• _DIRECTIONS_
The answer must be an exact reproduction of the lines from the start of the records below through the line containing "state -> result", and nothing more.
(Beginning of EXTRACTED RECORDS)
(** * Magda: compiling an authorisation decision into aspect queries

    Shallow embedding of [au.csiro.data61.magda.model.Auth]
    (magda-scala-common): the truthiness of JSON values, the operands,
    expressions and rules of a concise decision, the resolution of a
    reference string into an aspect id and a path, and the compilation of
    a decision into groups of aspect queries and into an optional SQL
    condition.

    Scala exceptions are results of an error monad; [Vector], [List] and
    [Seq] are lists; a [Set[String]] of prefixes is the list of its
    members in the order the set iterates them. *)

From Stdlib Require Import Bool Arith List ZArith Lia.
From Stdlib Require Import Sorting.Sorted Sorting.Permutation.
From Stdlib Require Import Strings.Ascii Strings.String.
Import ListNotations.

Open Scope string_scope.
Open Scope list_scope.
Open Scope nat_scope.

(** ** Strings, as [java.lang.String] offers them *)

(** [ref.startsWith(prefix)]. *)
Definition startsWith (ref pre : string) : bool := String.prefix pre ref.

(** [ref.substring(n)]: the string without its first [n] characters. *)
Fixpoint substringFrom (n : nat) (s : string) : string :=
  match n, s with
  | O, _ => s
  | S _, EmptyString => EmptyString
  | S n', String _ s' => substringFrom n' s'
  end.
(** What step 4 makes of the answers of the service. *)
Definition oracle_answer (w : world) (body : AskRequest) (f : remote_file)
  : result response :=
  bind (generate_result w (file_uri f) (prompt (topic body))) (fun text =>
  bind (json_loads w text) (fun result_data =>
  bind (get_timestamp result_data) (fun v =>
  bind (parse_json w v) (fun timestamp =>
  Ok {| resp_timestamp := timestamp;
        resp_video_url := video_url body;
        resp_topic := topic body |})))).

Inductive try_exit (w : world) (body : AskRequest)
  : state -> result response -> Prop :=
| exit_mkdtemp_raised (e : exn) :
    mkdtemp_result w = Raise e ->
    try_exit w body
      {| tmp_audio := None; uploaded_file := None; tmp_dir_exists := false;
         dir_entries := []; gets := 0; trace := [(CMkdtemp, false)] |}
      (Raise e)
| exit_run_raised (e : exn) :
    mkdtemp_result w = Ok tt ->
    run_result w (video_url body) = Raise e ->
    try_exit w body
      (downloaded w (py "audio.mp3") None [(CRun (video_url body), false)])
      (Raise e)
| exit_download_failed (returncode : Z) (stderr : str) :
    mkdtemp_result w = Ok tt ->
    run_result w (video_url body) = Ok (returncode, stderr) ->
    returncode <> 0%Z ->
    try_exit w body
      (downloaded w (py "audio.mp3") None [(CRun (video_url body), true)])
      (Raise (HTTPException 400 (py "yt-dlp error: " ++ stderr)))
| exit_asset_missing (stderr : str) :
    mkdtemp_result w = Ok tt ->
    run_result w (video_url body) = Ok (0%Z, stderr) ->
    existsb (str_eqb (chosen_path w)) (run_files w) = false ->
    try_exit w body
      (downloaded w (chosen_path w) None [(CRun (video_url body), true)])
      (Raise (HTTPException 500 (py "Audio file not created")))
| exit_upload_raised (stderr : str) (e : exn) :
    mkdtemp_result w = Ok tt ->
    run_result w (video_url body) = Ok (0%Z, stderr) ->
    existsb (str_eqb (chosen_path w)) (run_files w) = true ->
    upload_result w (chosen_path w) = Raise e ->
    try_exit w body
      (downloaded w (chosen_path w) None
                  [(CRun (video_url body), true);
                   (CUpload (chosen_path w), false)])
      (Raise e)
| exit_poll_raised (stderr : str) (f : remote_file) (st' : state) (e : exn) :
    mkdtemp_result w = Ok tt ->
    run_result w (video_url body) = Ok (0%Z, stderr) ->
    existsb (str_eqb (chosen_path w)) (run_files w) = true ->
    upload_result w (chosen_path w) = Ok f ->
    bounded_poll w 40 f (uploaded_state w body f) = (st', Raise e) ->
    try_exit w body st' (Raise e)
| exit_poll_timeout (stderr : str) (f f' : remote_file) (st' : state) :
    mkdtemp_result w = Ok tt ->
    run_result w (video_url body) = Ok (0%Z, stderr) ->
    existsb (str_eqb (chosen_path w)) (run_files w) = true ->
    upload_result w (chosen_path w) = Ok f ->
    bounded_poll w 40 f (uploaded_state w body f) = (st', Ok f') ->
    is_active f' = false ->
    try_exit w body st'
      (Raise (HTTPException 500 (py "File processing timed out")))
| exit_query (stderr : str) (f f' : remote_file) (st' : state) :
    mkdtemp_result w = Ok tt ->
    run_result w (video_url body) = Ok (0%Z, stderr) ->
    existsb (str_eqb (chosen_path w)) (run_files w) = true ->
    upload_result w (chosen_path w) = Ok f ->
    bounded_poll w 40 f (uploaded_state w body f) = (st', Ok f') ->
    is_active f' = true ->
    try_exit w body
      (log (CGenerate (file_uri f'))
           (returns (generate_result w (file_uri f') (prompt (topic body))))
           st')
      (oracle_answer w body f').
(End of EXTRACTED RECORDS)
• _RESULT OF THE EXERCISE_
(** * Magda: compiling an authorisation decision into aspect queries

    Shallow embedding of [au.csiro.data61.magda.model.Auth]
    (magda-scala-common): the truthiness of JSON values, the operands,
    expressions and rules of a concise decision, the resolution of a
    reference string into an aspect id and a path, and the compilation of
    a decision into groups of aspect queries and into an optional SQL
    condition.

    Scala exceptions are results of an error monad; [Vector], [List] and
    [Seq] are lists; a [Set[String]] of prefixes is the list of its
    members in the order the set iterates them. *)

From Stdlib Require Import Bool Arith List ZArith Lia.
From Stdlib Require Import Sorting.Sorted Sorting.Permutation.
From Stdlib Require Import Strings.Ascii Strings.String.
Import ListNotations.

Open Scope string_scope.
Open Scope list_scope.
Open Scope nat_scope.

(** ** Strings, as [java.lang.String] offers them *)

(** [ref.startsWith(prefix)]. *)
Definition startsWith (ref pre : string) : bool := String.prefix pre ref.

(** [ref.substring(n)]: the string without its first [n] characters. *)
Fixpoint substringFrom (n : nat) (s : string) : string :=
  match n, s with
  | O, _ => s
  | S _, EmptyString => EmptyString
  | S n', String _ s' => substringFrom n' s'
  end.
(** What step 4 makes of the answers of the service. *)
Definition oracle_answer (w : world) (body : AskRequest) (f : remote_file)
  : result response :=
  bind (generate_result w (file_uri f) (prompt (topic body))) (fun text =>
  bind (json_loads w text) (fun result_data =>
  bind (get_timestamp result_data) (fun v =>
  bind (parse_json w v) (fun timestamp =>
  Ok {| resp_timestamp := timestamp;
        resp_video_url := video_url body;
        resp_topic := topic body |})))).

Inductive try_exit (w : world) (body : AskRequest)
  : state -> result response -> Prop :=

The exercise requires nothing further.